REQUIRED WORK: Only one stretch of the data below is wanted: the lines starting at the one with "cbv beta. change" and ending at the one with "assert (W2 : bb_wf", both included, given again exactly.

········

(** C10. The card file keeps the card: from every state of the card that keeps the
    core's invariant (a PIN of four to eight digits, a PUK of eight, tries in range
    and a last network of at most six octets), with the file writable, loading the
    file [sim_save] wrote, in any later process with any other state, gives back the
    PIN, the PUK, both tries counters, whether the lock is on, and the last network
    if there is none or it has five or six digits; of any other text only its
    leading digits come back, and none if they are fewer than five.  The path and
    the unlocked flag are the process's own. *)
Theorem sim_card_roundtrip bb bb2 :
  sim_wf bb.(b_sim) -> bb.(b_sim).(sim_file) <> [] -> bb.(b_env).(card_writable) = true ->
  bb2.(b_sim).(sim_file) <> [] -> bb2.(b_env).(card_file) = (sim_save bb).(b_env).(card_file) ->
  let stored := bb.(b_sim).(loci_plmn) in
  (sim_load bb2).(b_sim) =
    bb.(b_sim) <| sim_file := bb2.(b_sim).(sim_file) |> <| pin_ok := bb2.(b_sim).(pin_ok) |>
               <| loci_plmn := plmn_back stored |> /\
  (stored = [] \/ 5 <= zlen stored /\ all_digits stored = true -> plmn_back stored = stored).
Proof.
  intros Hc Hf Hw Hf2 E. cbv zeta. split.
  - assert (S : card_file (b_env (sim_save bb)) = Some (card_text (b_sim bb))).
    { unfold sim_save. destruct (sim_file (b_sim bb)); [done|]. by rewrite Hw. }
    rewrite S in E. unfold sim_load. cbv zeta.
    change (sim_file (b_sim (bb2 <| b_sim ::= new_card |>))) with (sim_file (b_sim bb2)).
    change (card_file (b_env (bb2 <| b_sim ::= new_card |>))) with (card_file (b_env bb2)).
    rewrite E. destruct (sim_file (b_sim bb2)) as [|x f] eqn:F; [done|].
    unfold card_text. rewrite (scan_card_text _ _ Hc).
    match goal with |- b_sim (upd b_sim ?g ?b) = _ => change (g (b_sim b) = (b_sim bb)
      <| sim_file := x :: f |> <| pin_ok := pin_ok (b_sim bb2) |> <| loci_plmn := plmn_back (loci_plmn (b_sim bb)) |>) end.
    cbv beta. change (b_sim (bb2 <| b_sim ::= new_card |>)) with (new_card (b_sim bb2)).
    rewrite (load_card_line_ok (b_sim bb) (new_card (b_sim bb2)) Hc).
    rewrite load_loci_text; [|apply Hc|done].
    unfold new_card. rewrite F. by destruct (b_sim bb).
  - intros [->|[Hl Hd]]; [done|]. unfold plmn_back.
    assert (Es : skip_space (loci_plmn (b_sim bb)) = loci_plmn (b_sim bb)).
    { destruct (loci_plmn (b_sim bb)) as [|d l]; [done|]. simpl in *. apply andb_true_iff in Hd as [Hd _].
      by rewrite (digit_not_space d Hd). }
    rewrite Es, digit_head_all by done. cbv zeta. by rewrite (proj2 (Z.leb_le _ _) Hl).
Qed.
(** The state after the registration, temperature and SIM parts. *)
Lemma tick_front_later now b0 :
  bb_wf b0 -> b0.(b_env).(now_ms) = now ->
  let b5 := tick_xsim now (tick_temp now (tick_reg now (tick_reg_check now (camp_update b0)))) in
  bb_wf b5 /\ b5.(b_env).(now_ms) = now /\ reg_later now b5.(b_reg) /\
  later now b5.(b_drv).(temp_due_ms) /\ later now b5.(b_reg).(xsim_due_ms).
Proof.
  intros W0 Hn. cbv zeta. set (b2 := tick_reg_check now (camp_update b0)).
  set (b3 := tick_reg now b2). set (b4 := tick_temp now b3).
  assert (W2 : bb_wf b2) by exact (ev_wf _ _ (ev_tick_reg_check now _ (ev_wf _ _ (ev_camp_update b0 W0)))).
  assert (W3 : bb_wf b3) by exact (ev_wf _ _ (ev_tick_reg now b2 W2)).
  assert (W4 : bb_wf b4) by exact (ev_wf _ _ (ev_tick_temp now b3 W3)).
  assert (N2 : now_ms (b_env b2) = now).
  { assert (E : view_reg b2 = view_reg b0) by (unfold b2; by rewrite tick_reg_check_view, camp_update_view).
    by rewrite (proj1 (view_reg_inv _ _ E)). }
  assert (R3 : reg_later now (b_reg b3)) by (apply tick_reg_later; [done|apply (w_reg _ W2)]).
  assert (N3 : now_ms (b_env b3) = now).
  { unfold b3. by rewrite (proj1 (view_reg_inv _ _ (tick_reg_view now b2))). }
  destruct (view_temp_inv _ _ (tick_temp_view now b3)) as [N4 R4]. fold b4 in N4, R4.
  destruct (view_reg_inv _ _ (tick_xsim_view now b4)) as [N5 D5].
  pose proof (tick_xsim_reg now b4) as X. cbv zeta in X. destruct X as (X1 & X2 & X3).
  refine (conj _ (conj _ (conj _ (conj _ _)))).
  - exact (ev_wf _ _ (ev_tick_xsim now b4 W4)).
  - by rewrite N5, N4.
  - unfold reg_later in *. by rewrite X2, X3, R4.
  - rewrite D5. apply tick_temp_later, (w_drv _ W3).
  - exact X1.
Qed.

Lemma get_call_table i bb : get_call i bb = default call0 (table bb !! i).
Proof. reflexivity. Qed.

········

SOLUTION:
    cbv beta. change (b_sim (bb2 <| b_sim ::= new_card |>)) with (new_card (b_sim bb2)).
    rewrite (load_card_line_ok (b_sim bb) (new_card (b_sim bb2)) Hc).
    rewrite load_loci_text; [|apply Hc|done].
    unfold new_card. rewrite F. by destruct (b_sim bb).
  - intros [->|[Hl Hd]]; [done|]. unfold plmn_back.
    assert (Es : skip_space (loci_plmn (b_sim bb)) = loci_plmn (b_sim bb)).
    { destruct (loci_plmn (b_sim bb)) as [|d l]; [done|]. simpl in *. apply andb_true_iff in Hd as [Hd _].
      by rewrite (digit_not_space d Hd). }
    rewrite Es, digit_head_all by done. cbv zeta. by rewrite (proj2 (Z.leb_le _ _) Hl).
Qed.
(** The state after the registration, temperature and SIM parts. *)
Lemma tick_front_later now b0 :
  bb_wf b0 -> b0.(b_env).(now_ms) = now ->
  let b5 := tick_xsim now (tick_temp now (tick_reg now (tick_reg_check now (camp_update b0)))) in
  bb_wf b5 /\ b5.(b_env).(now_ms) = now /\ reg_later now b5.(b_reg) /\
  later now b5.(b_drv).(temp_due_ms) /\ later now b5.(b_reg).(xsim_due_ms).
Proof.
  intros W0 Hn. cbv zeta. set (b2 := tick_reg_check now (camp_update b0)).
  set (b3 := tick_reg now b2). set (b4 := tick_temp now b3).
  assert (W2 : bb_wf b2) by exact (ev_wf _ _ (ev_tick_reg_check now _ (ev_wf _ _ (ev_camp_update b0 W0)))).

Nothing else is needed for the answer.